Once the chief turned to smile at Moira and somehow she was calmed. It was as though they were in the office of Stan’s old high school principal: Stan had inadvertently thrown a piece of chalk out the window of his classroom, hit a young girl in the neck. She was bruised, but everyone knew it wasn’t intentional. Of course not!

And then, to Moira’s surprise, Turnbull had turned to the chief and said what a nice person the chief’s wife was, how spiritual. And the chief’s nose and cheeks got red, and he said it was late and everyone could go home now, at once; they’d all be in touch. How had that minister known the police chief’s wife?

But the facts were damning. Stan had a grudge against Cassandra Wickham. That it was well deserved wasn’t the question here. A death was a death, a murder was a murder. Murder? Stan was no murderer! She looked down again at his sleeping form, at the way his nose squashed into the pillow where he lay on his side. At the soft dark hairs on his arms and chest. The slow, even breathing.

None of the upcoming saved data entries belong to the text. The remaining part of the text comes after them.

(** * Texas critical-infrastructure POI extractor

    A shallow embedding of [extract_texas_infrastructure.py] and the
    properties of its extract / normalize / clean / aggregate / verify
    pipeline.

    Modelling conventions.
    - A pandas (Geo)DataFrame is a record of its column labels, the names
      of its index levels and its rows.  A row is a finite map from label
      to cell value; a label that is absent from the map is a null cell
      (pandas [NaN] / [None]), so [notna] is [is_Some] of the lookup.
      The values of the index levels are kept in the row under the level
      names, which is where [reset_index] finds them.
    - A number is the rational its float stands for, and a float [NaN]
      is a null cell.  The program compares numbers and prints them, which
      is exact; the one computation on them, the mean of a column, is done
      by the library in binary64 and is a field of the [World].
    - shapely geometries are given by what the program observes of them:
      whether they are empty, and their centroid.
    - The Overpass client, the file system and the arithmetic of the
      library are external.  They are the fields of a [World] record about
      which nothing is assumed; the program state threads the client
      settings (the global [ox.settings]), the log of external calls and
      the files on disk.
    - Console output ([print]) is not modelled. *)

From Stdlib Require Import QArith Qabs Ascii Lqa.
From Stdlib Require Floats Uint63.
From stdpp Require Import gmap strings list pretty.
Close Scope Q_scope.
Open Scope string_scope.

(** ** Cell values *)

Module Geometry.

(** A shapely geometry.  [Shape] stands for any non-empty line, polygon
    or multi-part geometry and carries the centroid GEOS computes for
    it; [Empty] is an empty geometry such as [POLYGON EMPTY] or
    [POINT EMPTY]. *)
Inductive t :=
| Empty
| Point (x y : Q)
| Shape (kind : string) (centroid_x centroid_y : Q).

(** [geom.centroid] *)
Definition centroid (g : t) : t :=
  match g with
  | Empty => Empty
  | Point x y => Point x y
  | Shape _ cx cy => Point cx cy
  end.
Lemma py_len_app (s1 s2 : string) :
  py_len (s1 +:+ s2) = (py_len s1 + py_len s2)%nat.
Proof.
  induction s1 as [|a s1 IH]; [done|].
  change (((if is_continuation a then 0 else 1) + py_len (s1 +:+ s2))%nat =
          ((if is_continuation a then 0 else 1) + py_len s1 + py_len s2)%nat).
  rewrite IH. lia.
Qed.

Lemma py_len_nl : py_len nl = 1%nat.
Proof. reflexivity. Qed.

Lemma string_app_assoc (s1 s2 s3 : string) :
  (s1 +:+ s2) +:+ s3 = s1 +:+ s2 +:+ s3.
Proof.
  induction s1 as [|a s1 IH]; [done|].
  change (String a ((s1 +:+ s2) +:+ s3) = String a (s1 +:+ s2 +:+ s3)).
  by rewrite IH.
Qed.

Lemma string_app_nil_r (s : string) : s +:+ "" = s.
Proof.
  induction s as [|a s IH]; [done|].
  change (String a (s +:+ "") = String a s). by rewrite IH.
Qed.

Lemma string_concat_cons sep (x y : string) (l : list string) :
  String.concat sep (x :: y :: l) = x +:+ sep +:+ String.concat sep (y :: l).
Proof. reflexivity. Qed.

Lemma string_concat_snoc_cons sep (x : string) (l : list string) (y : string) :
  String.concat sep (x :: l ++ [y]) = x +:+ sep +:+ String.concat sep (l ++ [y]).
Proof. by destruct l. Qed.

Lemma glued_cons line lines : glued (line :: lines) = nl +:+ line +:+ glued lines.
Proof.
  unfold glued. destruct lines as [|l lines]; cbn [fmap list_fmap].
  - cbn. by rewrite string_app_nil_r.
  - rewrite string_concat_cons. by rewrite string_app_assoc.
Qed.

Lemma string_app_nonempty (s1 s2 : string) : s2 <> "" -> s1 +:+ s2 <> "".
Proof.
  intros H2 H. apply (f_equal String.length) in H.
  rewrite string_length_app in H. destruct s2; [done|]. cbn in H. lia.
Qed.

Section Chunks.

Context (env : Env).

(** The loop of [send_responses] is the fold of [chunk_step]. *)
Lemma send_responses_unfold chat responses :
  send_responses env chat responses =
  match responses with
  | [] => ret tt
  | _ :: _ =>
      bind (send_message env chat msg_results) (fun _ =>
      bind (for_each responses "" (chunk_step env chat)) (fun cur =>
      if negb (String.eqb cur "")
      then bind (send_message env chat cur) (fun _ => ret tt)
      else ret tt))
  end.
Proof. reflexivity. Qed.

Lemma notice_world chat msg w :
  (bind (send_message env chat msg) (fun _ => ret tt) w).2 =
  emit (ESend chat msg) w.
Proof. rewrite bind_run, send_message_run. cbn zeta. by destruct (tg env _). Qed.

Lemma chunk_step_run chat cur line w :
  chunk_step env chat cur line w =
  if (4000 <? py_len cur + py_len line)%nat then
    match tg env (trace w ++ [ESend chat cur]) with
    | None => (Ok line, emit (ESend chat cur) w)
    | Some e => (Raise e, emit (ESend chat cur) w)
    end
  else (Ok (cur +:+ nl +:+ line), w).
Proof.
  unfold chunk_step. destruct (_ <? _)%nat; [|done].
  rewrite bind_run, send_message_run. cbn zeta. cbn [trace emit].
  by destruct (tg env _).
Qed.

(** Every chunk the loop sends, and the one it leaves, is of bounded size or
    a single line. *)
Lemma chunk_loop_sized chat all lines :
  forall cur w,
    lines ⊆ all -> chunk_sized all cur ->
    only (fun e => exists msg, e = ESend chat msg /\ chunk_sized all msg) w
         (for_each lines cur (chunk_step env chat) w).2
    /\ forall cur', (for_each lines cur (chunk_step env chat) w).1 = Ok cur' ->
                    chunk_sized all cur'.
Proof.
  induction lines as [|line lines IH]; intros cur w Hsub Hcur.
  - cbn. split; [reflexivity|]. by intros cur' [= <-].
  - cbn [for_each]. rewrite bind_run, chunk_step_run.
    assert (Hline : line ∈ all) by (apply Hsub; by left).
    assert (Hsub' : lines ⊆ all) by (intros x Hx; apply Hsub; by right).
    destruct (Nat.ltb_spec 4000 (py_len cur + py_len line)).
    + destruct (tg env _).
      * cbn. split; [|done]. by apply only_emit; eexists.
      * destruct (IH line (emit (ESend chat cur) w) Hsub')
          as [Honly Hpost]; [by right|].
        split; [|done]. etrans; [|exact Honly]. by apply only_emit; eexists.
    + apply IH; [done|]. left.
      rewrite !py_len_app, py_len_nl. lia.
Qed.

(** X5: every message [send_responses] sends is the header, or has at most
    4001 characters (counted as [len] counts them, in code points), or is one
    report line on its own (a line that is by itself longer than the
    threshold is sent whole): the threshold of 4000 is checked before the
    separating newline is added. *)
Theorem report_chunks_are_bounded (chat : Z) (responses : list string)
    (w : World) :
  only (fun e => exists msg, e = ESend chat msg
                 /\ (msg = msg_results \/ chunk_sized responses msg))
       w (send_responses env chat responses w).2.
Proof.
  rewrite send_responses_unfold. destruct responses as [|r0 rs]; [reflexivity|].
  set (responses := r0 :: rs).
  apply bind_step; [apply _ | |].
  { rewrite send_message_world. apply only_emit. eauto. }
  intros _ _. rewrite send_message_world.
  destruct (chunk_loop_sized chat responses responses ""
              (emit (ESend chat msg_results) w)) as [Honly Hpost];
    [done | left; cbn; lia |].
  assert (Hweak : forall w1 w2,
    only (fun e => exists msg, e = ESend chat msg /\ chunk_sized responses msg)
         w1 w2 ->
    only (fun e => exists msg, e = ESend chat msg
                   /\ (msg = msg_results \/ chunk_sized responses msg)) w1 w2).
  { intros w1 w2 (evs & Ht & Hall). exists evs. split; [done|].
    eapply Forall_impl; [exact Hall|]. cbn. intros e (msg & -> & H). eauto. }
  apply bind_step; [apply _ | by apply Hweak |].
  intros cur Hcur. specialize (Hpost cur Hcur).
  destruct (negb (String.eqb cur "")); [|reflexivity].
  apply bind_step; [apply _ | |intros; reflexivity].
  rewrite send_message_world. apply only_emit. eauto.
Qed.
(** * Blazemark: the incremental build pipeline of [blazemark.py]

    A shallow embedding of the static-site generator's core: front-matter
    parsing, change detection against the hash cache, the render worker,
    the plugin hook chain, taxonomy aggregation and the output writer,
    followed by the properties stated for them. *)

From Stdlib Require Import ZArith Ascii String List Bool Lia Permutation Sorted.
From stdpp Require Import base option list gmap strings.

Import ListNotations.
Local Open Scope string_scope.
Local Open Scope list_scope.
Local Open Scope Z_scope.

(** ** Strings, as [str] uses them *)

Module Str.

(** The line feed character, the only character [lstrip('\n')] removes. *)
Definition LF : ascii := ascii_of_nat 10.

(** The double quote, spelled by code. *)
Definition DQUOTE : ascii := ascii_of_nat 34.

(** [s.startswith(p)] *)
Definition startswith (s p : string) : bool := String.prefix p s.

Fixpoint drop (n : nat) (s : string) : string :=
  match n, s with
  | O, _ => s
  | S _, EmptyString => EmptyString
  | S n', String _ s' => drop n' s'
  end.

But last night—he was still an angry man; late in the interview the anger had pushed through again. He admitted interrupting the vigil; he wanted the woman to realize the magnitude of what she’d done. She was a busybody, he’d said, “She’s a two-faced bigot”—as though she were still alive.

And Turnbull, she recalled, just gazed at him with those fiery eyes. “You were angry enough to kill,” he said in his sonorous voice. “God will punish you.” A key ring, or maybe it was a pen, fell off the chief’s desk, as if dislodged by the minister’s words; it clattered to the floor and rang in Moira’s temples.

Finally they left in a taxi. The police were keeping the Blazer: They’d examine the tires, look for blood, fibers, flakes of flesh, she supposed. She lay back on the pillow. “Please, God,” she prayed, “please don’t let them find any blood. Please. Please. ...”

And Stan slept on. He’d gone to bed full of drink, it was his way of coping. She’d tried to jog his memory, but there was no memory. He’d drunk up his memory. And what do we have to go on, she thought, but our memories? Without them it’s like living with a stranger.